Biological soil crusts, or biocrusts, contain communities of microorganisms—including fungi, bacteria, and archaea—that dwell together within the uppermost millimeters of soil in arid lands. These microbes can exist for extended periods in a desiccated, dormant state, becoming metabolically active when it rains. Understanding how biocrust microbial communities adapt to their harsh environments could help shed light on the roles of soil microbes in the global carbon cycle.
Using a suite of tools called “exometabolomics,” Berkeley Lab scientists led by Trent Northen’s group in Environmental Genomics and Systems Biology (EGSB) found that specific compounds are transformed by and strongly associated with specific bacteria in native biological soil crust. The researchers reported their findings in a paper published January 2 in Nature Communications.
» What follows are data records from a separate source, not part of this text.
(** X12. With [add_seal] set, [export] of an area whose registers fit
    ends in [AssertionError] when the database has no seal entry for the
    device, and when the seal it declares would end past the record:
    the seal is then written and the record, longer than [BINARY_SIZE],
    is refused. *)
Theorem export_refuses_a_seal_outside_the_record (self : BaseConfigArea) :
  registers_fit self ->
  (get_seal_start_address (config self) (device self) = None ->
   export self true None = Raise AssertionError)
  /\ (forall start seal_reg seal_count,
        get_seal_start_address (config self) (device self) = Some start ->
        truthy_str start = true ->
        find_reg (registers self) start = Ok seal_reg ->
        get_seal_count (config self) (device self) = Some seal_count ->
        BINARY_SIZE < offset seal_reg + seal_count * 4 ->
        export self true None = Raise AssertionError).
Proof.
  intros Hfit.
  destruct (export_loop_fit _ (zeros BINARY_SIZE) Hfit (length_zeros _))
    as (data1 & Hloop & Hlen1).
  split.
  - intros Hnone. unfold export. cbn [mbind result_bind]. rewrite Hloop.
    cbn [mbind result_bind]. unfold _get_seal_start_address. by rewrite Hnone.
  - intros start seal_reg seal_count Hstart Htruthy Hfind Hcount Hout.
    unfold export. cbn [mbind result_bind]. rewrite Hloop.
    cbn [mbind result_bind]. unfold _get_seal_start_address, _get_seal_count.
    rewrite Hstart, Htruthy, Hcount. cbn [from_option id assert mbind result_bind].
    rewrite Hfind. cbn [mbind result_bind].
    destruct seal_count as [| n]; [done |].
    cbn [from_option id assert mbind result_bind].
    unfold assert.
    destruct (Nat.eqb_spec
                (length (slice_assign data1 (offset seal_reg)
                           (offset seal_reg + S n * 4) (repeat_bytes MARK (S n))))
                BINARY_SIZE) as [Hlen | Hlen]; [| done].
    rewrite length_slice_assign, length_repeat_bytes, Hlen1 in Hlen.
    change (length MARK) with 4 in Hlen. lia.
Qed.

End WithExternals.

(** The byte-order transform of [spsdk.utils.misc] undoes itself. *)
Lemma reverse_words_twice (fuel fuel' : nat) (arr : bytes) :
  length arr <= fuel -> length arr <= fuel' -> length arr mod 4 = 0 ->
  length (Misc.reverse_words fuel arr) = length arr
  /\ Misc.reverse_words fuel' (Misc.reverse_words fuel arr) = arr.
Proof.
  revert fuel' arr. induction fuel as [| fuel IH]; intros fuel' arr Hf Hf' Hm.
  - destruct arr; [| cbn in Hf; lia]. by destruct fuel'.
  - destruct arr as [| b0 [| b1 [| b2 [| b3 arr]]]]; try discriminate Hm.
    + by destruct fuel'.
    + destruct fuel' as [| fuel']; [cbn in Hf'; lia |].
      cbn [length] in Hf, Hf', Hm.
      replace (S (S (S (S (length arr))))) with (length arr + 1 * 4) in Hm by lia.
      rewrite Nat.Div0.mod_add in Hm.
      destruct (IH fuel' arr ltac:(lia) ltac:(lia) Hm) as [Hlen Hback].
      cbn. by rewrite Hlen, Hback.
Qed.

Lemma reverse_bytes_in_longs_ok (arr : bytes) :
  length arr mod 4 = 0 ->
  Misc.reverse_bytes_in_longs arr = Ok (Misc.reverse_words (length arr) arr).
Proof. intros H. unfold Misc.reverse_bytes_in_longs. by rewrite H. Qed.

Lemma misc_endianism_is_involution :
  endianism_is_involution (ext := Samples.externals).
Proof.
  intros val val' H.
  change (Misc.change_endianism val = Ok val') in H.
  change (length val' = length val /\ Misc.change_endianism val' = Ok val).
  destruct val as [| b0 [| b1 [| b2 [| b3 arr]]]].
  - cbn in H. injection H as <-. done.
  - cbn in H. injection H as <-. done.
  - cbn in H. injection H as <-. done.
  - discriminate H.
  - remember (b0 :: b1 :: b2 :: b3 :: arr) as val eqn:Hval.
    assert (Misc.reverse_bytes_in_longs val = Ok val') as H' by (by subst val).
    clear H. unfold Misc.reverse_bytes_in_longs in H'.
    destruct (Nat.eqb_spec (length val mod 4) 0) as [Hm | Hm]; [| discriminate H'].
    injection H' as <-.
    destruct (reverse_words_twice (length val) (length val) val
                ltac:(done) ltac:(done) Hm) as [Hlen Hback].
    split; [exact Hlen |].
    remember (Misc.reverse_words (length val) val) as out eqn:Hout.
    assert (4 <= length out) as Hfour by (rewrite Hlen, Hval; cbn; lia).
    clear Hout Hval.
    destruct out as [| c0 [| c1 [| c2 [| c3 out]]]]; try (cbn in Hfour; lia).
    remember (c0 :: c1 :: c2 :: c3 :: out) as out' eqn:Hout'.
    assert (Misc.change_endianism out' = Misc.reverse_bytes_in_longs out') as ->
      by (by subst out').
    rewrite reverse_bytes_in_longs_ok by (by rewrite Hlen).
    by rewrite Hlen, Hback.
Qed.

Ltac sample_fits :=
  unfold registers_fit, writable; cbn;
  repeat (first [ apply Forall_nil_2 | apply Forall_cons; split ]);
  (split; [reflexivity | split; [unfold BINARY_SIZE; cbn; lia |]]);
  intros Hrev; try discriminate Hrev;
  (eexists; split; [vm_compute; reflexivity | reflexivity]).

Ltac sample_apart :=
  cbn; repeat (first [ apply FOP_nil | apply FOP_cons
                     | apply Forall_nil_2 | apply Forall_cons; split ]);
  unfold apart; cbn; lia.

Lemma plain_cfpa_fits : registers_fit (ext := Samples.externals) MoreSamples.plain_cfpa.
Proof. sample_fits. Qed.

Lemma plain_cfpa_apart :
  ForallOrdPairs apart (written (ext := Samples.externals) MoreSamples.plain_cfpa).
Proof. sample_apart. Qed.

Lemma plain_cfpa_plain : plain_area (ext := Samples.externals) MoreSamples.plain_cfpa.
Proof.
  unfold plain_area. cbn.
  repeat (first [ apply Forall_nil_2 | apply Forall_cons; split ]); done.
Qed.

Lemma export_leaves_the_bytes_between_registers_zero_witness :
  exists data,
    export (ext := Samples.externals) MoreSamples.plain_cfpa false None
    = Ok (MoreSamples.plain_cfpa, data)
    /\ forall i, i < BINARY_SIZE ->
         Forall (fun reg => ~ in_span reg i)
           (written (ext := Samples.externals) MoreSamples.plain_cfpa) ->
         data !! i = Some x00.
Proof.
  apply (export_leaves_the_bytes_between_registers_zero (EXT := Samples.externals)
           MoreSamples.plain_cfpa).
  exact plain_cfpa_fits.
Defined.

Lemma export_places_every_register_at_its_span_witness :
  exists data,
    export (ext := Samples.externals) Samples.cmpa false None = Ok (Samples.cmpa, data)
    /\ Forall (fun reg =>
                 exported_value (ext := Samples.externals) reg
                 = Ok (slice data (offset reg) (offset reg + width reg / 8)))
         (written (ext := Samples.externals) Samples.cmpa).
Proof.
  apply (export_places_every_register_at_its_span (EXT := Samples.externals)
           Samples.cmpa).
  - exact sample_registers_fit.
  - sample_apart.
Defined.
The work follows a 2015 study that examined how specific small molecule compounds (“metabolites”) were transformed in a mixture of bacterial isolates from biocrust samples cultured in a milieu of metabolites from the same soil. “We found that the microbes we investigated were ‘picky’ eaters,” said Northen, a senior scientist who is also affiliated with the DOE Joint Genome Institute (JGI). “We thought we could use this information to link what’s being consumed to the abundance of the microbes in the intact community, thereby linking the biology to the chemistry.”
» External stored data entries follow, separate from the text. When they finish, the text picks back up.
(** X13: every Tool that is constructed has a rating within 0 and 5, or
    none: whatever the keyword arguments (numbers, booleans, text), a
    construction that succeeds yields a rating that is [None] or a double
    between 0 and 5, never a NaN. *)
Theorem Tool_new_rating_invariant `{Library} kwargs t :
  Tool.new kwargs = Ok t → rating_bounded (Tool.rating t).
Proof.
  unfold Tool.new. intros Hc. apply construct_ok_inv in Hc.
  apply ap_valid_inv in Hc. destruct Hc as (g & r & Hc & Hr & ->).
  apply defaulted_rating_inv in Hr.
  repeat (apply ap_valid_inv in Hc; destruct Hc as (? & ? & Hc & _ & ->)).
  by injection Hc as <-.
Qed.

(** X13 at the Tool Gong with rating 4.5. *)
Lemma Tool_new_rating_invariant_witness :
  @Tool.new strict_library
    {[ "name" := VStr "Gong"; "sector_slug" := VStr "sales";
       "summary" := VStr "Revenue intelligence"; "rating" := VFloat 4.5 ]}
  = Ok {| Tool.name := "Gong"; Tool.sector_slug := "sales";
          Tool.summary := "Revenue intelligence"; Tool.strengths := [];
          Tool.limitations := []; Tool.website := None; Tool.pricing := None;
          Tool.rating := Some 4.5%float |}
  ∧ rating_bounded (Some 4.5%float).
Proof.
  assert (@Tool.new strict_library
            {[ "name" := VStr "Gong"; "sector_slug" := VStr "sales";
               "summary" := VStr "Revenue intelligence"; "rating" := VFloat 4.5 ]}
          = Ok {| Tool.name := "Gong"; Tool.sector_slug := "sales";
                  Tool.summary := "Revenue intelligence"; Tool.strengths := [];
                  Tool.limitations := []; Tool.website := None; Tool.pricing := None;
                  Tool.rating := Some 4.5%float |}) as Hn by reflexivity.
  split; [exact Hn |].
  exact (@Tool_new_rating_invariant strict_library _ _ Hn).
Defined.

(** X14: a keyword argument that is not a field of the model is ignored:
    adding it, or changing it, does not change the outcome of the
    construction of a Sector, a Tool or a Comparison. *)
Theorem unknown_arguments_ignored `{Library} kwargs k v :
  (k ∉ ["name"; "slug"; "description"]%string →
   Sector.new (<[k := v]> kwargs) = Sector.new kwargs)
  ∧ (k ∉ ["name"; "sector_slug"; "summary"; "strengths"; "limitations"; "website";
          "pricing"; "rating"]%string →
     Tool.new (<[k := v]> kwargs) = Tool.new kwargs)
  ∧ (k ∉ ["sector_slug"; "headline"; "intro"; "top_tools"]%string →
     Comparison.new (<[k := v]> kwargs) = Comparison.new kwargs).
Proof.
  split_and!; intros Hk;
    unfold Sector.new, Tool.new, Comparison.new, Validator.required, Validator.defaulted;
    rewrite !lookup_insert_ne
      by (intros ->; apply Hk;
          repeat first [apply list_elem_of_here | apply list_elem_of_further]);
    reflexivity.
Qed.

(** X14 at a Sector given a colour. *)
Lemma unknown_arguments_ignored_witness :
  (("colour" : string) ∉ ["name"; "slug"; "description"]%string)
  ∧ Sector.new (<["colour" := VStr "red"]> {[ "name" := VStr "Sales" ]})
    = Sector.new {[ "name" := VStr "Sales" ]}.
Proof.
  assert (("colour" : string) ∉ ["name"; "slug"; "description"]%string) as Hn.
  { intros Hin. repeat (apply elem_of_cons in Hin as [Hin | Hin]; [discriminate Hin |]).
    by apply elem_of_nil in Hin. }
  split; [exact Hn |].
  exact (proj1 (@unknown_arguments_ignored strict_library
                  {[ "name" := VStr "Sales" ]} "colour" (VStr "red")) Hn).
Defined.

(** X15: the dict of the fields of a model is accepted by the model and
    gives the same instance back: always for a Sector and a Comparison, and
    for a Tool whose rating is in range and whose website, in its serialised
    form, parses to itself. *)
Theorem dump_then_construct `{Library} (s : Sector.t) (c : Comparison.t) (t : Tool.t) :
  Sector.new (model_dump s) = Ok s
  ∧ Comparison.new (model_dump c) = Ok c
  ∧ (website_reparses (Tool.website t) → rating_bounded (Tool.rating t) →
     Tool.new (model_dump t) = Ok t).
Proof.
  split_and!.
  - destruct s as [n sl [d |]]; reflexivity.
  - destruct c as [sl h i tt].
    unfold model_dump, Comparison_model, Comparison.dump, Comparison.new,
      Validator.required, Validator.defaulted.
    cbn [Comparison.sector_slug Comparison.headline Comparison.intro Comparison.top_tools].
    change (?kw !! "sector_slug") with (Some (VStr sl)).
    change (?kw !! "headline") with (Some (VStr h)).
    change (?kw !! "intro") with (Some (dump_optional VStr i)).
    change (?kw !! "top_tools") with (Some (VList (VStr <$> tt))).
    simpl. rewrite items_str_texts. by destruct i.
  - destruct t as [n sl m st li w p r]. cbn [Tool.website Tool.rating].
    intros Hw Hr.
    unfold model_dump, Tool_model, Tool.dump, Tool.new,
      Validator.required, Validator.defaulted.
    cbn [Tool.name Tool.sector_slug Tool.summary Tool.strengths Tool.limitations
         Tool.website Tool.pricing Tool.rating].
    change (?kw !! "name") with (Some (VStr n)).
    change (?kw !! "sector_slug") with (Some (VStr sl)).
    change (?kw !! "summary") with (Some (VStr m)).
    change (?kw !! "strengths") with (Some (VList (VStr <$> st))).
    change (?kw !! "limitations") with (Some (VList (VStr <$> li))).
    change (?kw !! "website")
      with (Some (dump_optional (λ u, VStr (HttpUrl.text u)) w)).
    change (?kw !! "pricing") with (Some (dump_optional VStr p)).
    change (?kw !! "rating") with (Some (dump_optional VFloat r)).
    simpl. rewrite !items_str_texts.
    destruct w as [u |], p as [p |]; simpl in *; rewrite ?Hw;
      (destruct r as [r |]; simpl in *;
       [destruct Hr as [H0 H5]; rewrite (bounded_in_range _ _ H0 H5) |];
       reflexivity).
Qed.

(** X15 at the Tool Gong with rating 4.5 and no website. *)
Lemma dump_then_construct_witness :
  let gong_tool :=
    {| Tool.name := "Gong"; Tool.sector_slug := "sales";
       Tool.summary := "Revenue intelligence"; Tool.strengths := ["Call analysis"];
       Tool.limitations := []; Tool.website := None; Tool.pricing := None;
       Tool.rating := Some 4.5%float |} in
  @website_reparses strict_library (Tool.website gong_tool)
  ∧ rating_bounded (Tool.rating gong_tool)
  ∧ @Tool.new strict_library (model_dump gong_tool) = Ok gong_tool.
Proof.
  intros gong_tool.
  assert (@website_reparses strict_library (Tool.website gong_tool)) as Hw by exact I.
  assert (rating_bounded (Tool.rating gong_tool)) as Hr by (by split).
  split_and!; [exact Hw | exact Hr |].
  exact (proj2 (proj2 (@dump_then_construct strict_library
           {| Sector.name := ""; Sector.slug := ""; Sector.description := None |}
           {| Comparison.sector_slug := ""; Comparison.headline := "";
              Comparison.intro := None; Comparison.top_tools := [] |}
           gong_tool)) Hw Hr).
Defined.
In the new study, the investigators determined that the microbe-metabolite relationships observed in the simplified test tube system could be reproduced in a more complex soil environment. “This study suggests that laboratory studies of microbial metabolite processing can help understand the role of these microbes in carbon cycling in the environment. This study gets us closer to understanding the complex foodwebs that are vital in nutrient dynamics and overall soil fertility,” said study first author Tami Swenson, a scientific engineering associate in Northen’s group.